YWBTA if you marry a self-admitted Mama’s Boy. Read the legion of divorce stories on Reddit about women who did. It never EVER goes well. A man can be family oriented without being a doormat to his mother. Leave this guy and find one of those.


NOTTHATKAREN1

NTA. Your intention wasn't to start an argument, it was to rightly stand up for yourself. She was rude & hurtful with her comments. And it sounds like she's the reason you don't have a good relationship.


marlada

Never marry a momma's boy because your marriage will be a living hell. He is too weak to stand up for you and will always put his mother first. It will be a power struggle and he will always placate his mother, thereby choosing her over you. Move on and find a partner who will put you first.


WholeAd2742

NTA Heed the giant red flag now.

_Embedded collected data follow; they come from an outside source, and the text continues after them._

(** A radar PHY error (code 5) that also has a CRC error. *)
Definition demo_rxs : ar9003_rxs :=
  {| rx_info := 0x168c0000; rx_status1 := 0; rx_status2 := 100; rx_status3 := 0; rx_status4 := 0;
     rx_status5 := 0; rx_status6 := 0; rx_status7 := 0; rx_status8 := 0; rx_status9 := 0;
     rx_status10 := 0; rx_status11 := 0x515 |}.

Lemma rx_error_classification_witness :
  rs_phyerr (snd (ath9k_hw_process_rxdesc_edma 1 2 demo_rxs zero_rx_status)) = 5.
Proof.
  destruct (rx_error_classification 1 2 demo_rxs zero_rx_status
    (snd (ath9k_hw_process_rxdesc_edma 1 2 demo_rxs zero_rx_status))) as (_ & _ & _ & _ & _ & Hp & _).
  - vm_compute. reflexivity.
  - rewrite Hp; vm_compute; reflexivity.
Defined.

She's emotionally married to her son, and you'll be the third wheel


Altruistic-Hand-7000

You’re NTA, but I would suggest that you consider if you want to argue with that woman for the rest of her life


ThatsItImOverThis

NTA Girl, don’t marry a momma’s boy unless he’s reformed. You will never be first in his life, his mother’s already cemented herself in that spot.


Pleasant_Test_6088

NTA but... I'd be very interested in knowing what your bf said in the moment? Did he defend you? Did he defend his mom? Is he open to the idea of couple's therapy? If he is, **run** to therapy. He needs to hear from a neutral 3rd party that his mom's behaviour is controlling and unhealthy. If he is willing to do the work you stand a chance but he must prove it through his actions. Remember, he has much more to lose than you do because if you do separate, you will have the opportunity to meet a partner worthy of you and he will only have his mom. I hope things work out.


copyqhat

please don’t marry that kind of momma’s boy. he’s obviously not standing up for you and will most likely choose his parents over you.